The process kicked off at a July meeting at the agency’s White Oak campus in Silver Spring, Md., during which officials heard feedback from industry about what worked well during MDUFA III, as well as what could be improved (). Subsequent meetings examined the agency’s guidance process and capabilities and limitations of the device center’s information technology systems.

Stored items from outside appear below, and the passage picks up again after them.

(** * streamem: the shared-frame bus of [src/memory.py]

    A verification development for [SharedFrame], the single-slot
    publish/subscribe cell of the repository: the metadata record
    ([numbers_sum], [_serialize], [_deserialize]), the subscriber registry
    ([signin], [signout], [_crea_sem], [_crex_sem]) and the frame protocol
    ([write], [read]).

    The methods are embedded as programs over the atomic operations they
    perform on the objects that several processes share (named POSIX
    semaphores, the four shared-memory regions, the control message queue).
    A program can be run to completion on a state of those objects, or a few
    operations at a time, so that the operations of a publisher and of a
    subscriber can be put in any order. *)

From Stdlib Require Import ZArith Ascii String DecimalString DecimalPos Lia.
From stdpp Require Import gmap strings list fin_maps.

Local Open Scope Z_scope.

(** * Python text and bytes *)

(** A [bytes] object or a shared-memory buffer is a list of bytes. A [str] is
    a [string]; the model covers ASCII text, for which the UTF-8 encoding of a
    [str] is the sequence of its characters. *)
Abbreviation bytes := (list ascii).

Module Py.

(** The exceptions that the modelled code can raise. *)
Inductive exn : Type :=
| ValueError
| OverflowError
| KeyError
| AttributeError
| TypeError
| IndexError
| UnicodeDecodeError
| ExistentialError.

#[global] Instance exn_eq_dec : EqDecision exn.
Proof. solve_decision. Defined.

(** ** [str] operations *)

(** [c * n] for a one-character string [c]. *)
Fixpoint repeat_char (c : ascii) (n : nat) : string :=
  match n with
  | O => ""
  | S n' => String c (repeat_char c n')
  end.

(** [s.ljust(width, fill)]: pads on the right, never truncates. *)
Definition ljust (s : string) (width : nat) (fill : ascii) : string :=
  s +:+ repeat_char fill (width - String.length s)%nat.

(** [sep.join(parts)]. *)
Fixpoint join (sep : string) (parts : list string) : string :=
  match parts with
  | [] => ""
  | [p] => p
  | p :: rest => p +:+ sep +:+ join sep rest
  end.

(** [s.replace(c, "")] for a one-character [c]. *)
Fixpoint remove_char (c : ascii) (s : string) : string :=
  match s with
  | EmptyString => ""
  | String a r =>
      if Ascii.eqb a c then remove_char c r else String a (remove_char c r)
  end.

(** [s.split(c)] for a one-character separator: always at least one part. *)
Fixpoint split (c : ascii) (s : string) : list string :=
  match s with
  | EmptyString => [""]
  | String a r =>
      if Ascii.eqb a c then "" :: split c r
      else match split c r with
           | h :: t => String a h :: t
           | [] => [String a ""]
           end
  end.

(** [c in s]. *)
Fixpoint contains (c : ascii) (s : string) : bool :=
  match s with
  | EmptyString => false
  | String a r => Ascii.eqb a c || contains c r
  end.

(** [all(p(c) for c in s)]. *)
Fixpoint all_chars (p : ascii -> bool) (s : string) : bool :=
  match s with
  | EmptyString => true
  | String a r => p a && all_chars p r
  end.

(** [s.isascii()]. *)
Definition isascii (s : string) : bool :=
  all_chars (fun a => (N_of_ascii a <? 128)%N) s.

(** [str(n)] for an [int]. *)
Definition str (n : Z) : string := NilEmpty.string_of_int (Z.to_int n).

Definition is_digit (a : ascii) : bool :=
  let n := N_of_ascii a in (48 <=? n)%N && (n <=? 57)%N.

(** The characters [int()] strips around a literal. *)
Definition is_space (a : ascii) : bool :=
  let n := N_of_ascii a in
  ((9 <=? n)%N && (n <=? 13)%N) || ((28 <=? n)%N && (n <=? 32)%N).

Fixpoint lstrip (s : string) : string :=
  match s with
  | String a r => if is_space a then lstrip r else s
  | EmptyString => ""
  end.

(** Drops trailing white space. *)
Fixpoint rstrip (s : string) : string :=
  match s with
  | EmptyString => ""
  | String a r =>
      match rstrip r with
      | EmptyString => if is_space a then "" else String a ""
      | r' => String a r'
      end
  end.

Definition strip (s : string) : string := rstrip (lstrip s).

(** The digit part of an integer literal: digits, with single underscores
    allowed between two digits. [prev] tells whether the previous character
    was a digit. Returns the digits without the underscores. *)
Fixpoint digit_part (prev : bool) (s : string) : option string :=
  match s with
  | EmptyString => if prev then Some "" else None
  | String a r =>
      if is_digit a then String a <$> digit_part true r
      else if Ascii.eqb a "_" && prev then digit_part false r
      else None
  end.

(** [int(s)] for a [str] (base 10): [None] stands for [ValueError]. *)
Definition int (s : string) : option Z :=
  let t := strip s in
  let (neg, body) :=
    match t with
    | String a r =>
        if Ascii.eqb a "-" then (true, r)
        else if Ascii.eqb a "+" then (false, r)
        else (false, t)
    | EmptyString => (false, t)
    end in
  match digit_part false body with
  | Some ds =>
      match NilEmpty.uint_of_string ds with
      | Some d =>
          let v := Z.of_N (N.of_uint d) in
          Some (if neg then - v else v)
      | None => None
      end
  | None => None
  end.

(** [n.to_bytes(length, "little")]: [None] stands for [OverflowError]
    (negative, or too big for [length] bytes). *)
Fixpoint le_bytes (length : nat) (n : Z) : bytes :=
  match length with
  | O => []
  | S l => ascii_of_N (Z.to_N (n mod 256)) :: le_bytes l (n / 256)
  end.

Definition to_bytes (n : Z) (length : nat) : option bytes :=
  if (0 <=? n) && (n <? 256 ^ Z.of_nat length) then Some (le_bytes length n)
  else None.

(** [int.from_bytes(b, "little")]. *)
Fixpoint from_bytes (b : bytes) : Z :=
  match b with
  | [] => 0
  | a :: r => Z.of_N (N_of_ascii a) + 256 * from_bytes r
  end.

At an Oct. 26 meeting, stakeholders and FDA officials nominated priorities for MDUFA IV, including: Incorporating patient perspectives in FDA reviews; using data from device and patient registries more efficiently for pre- and postmarket purposes; and coordinating FDA’s work in areas such as combination products and companion diagnostics to ensure adequate user fee funding.
Stakeholders are trying to make sure the rules are logical, Weinberg says. If they are going to continue to pay for user fees, they want to make sure they are getting what the FDA promises, he adds. “The real question is, will the agency work in timely manner and allow for appropriate throughput of products as MDUFA promises,” Weinberg tells IDDM.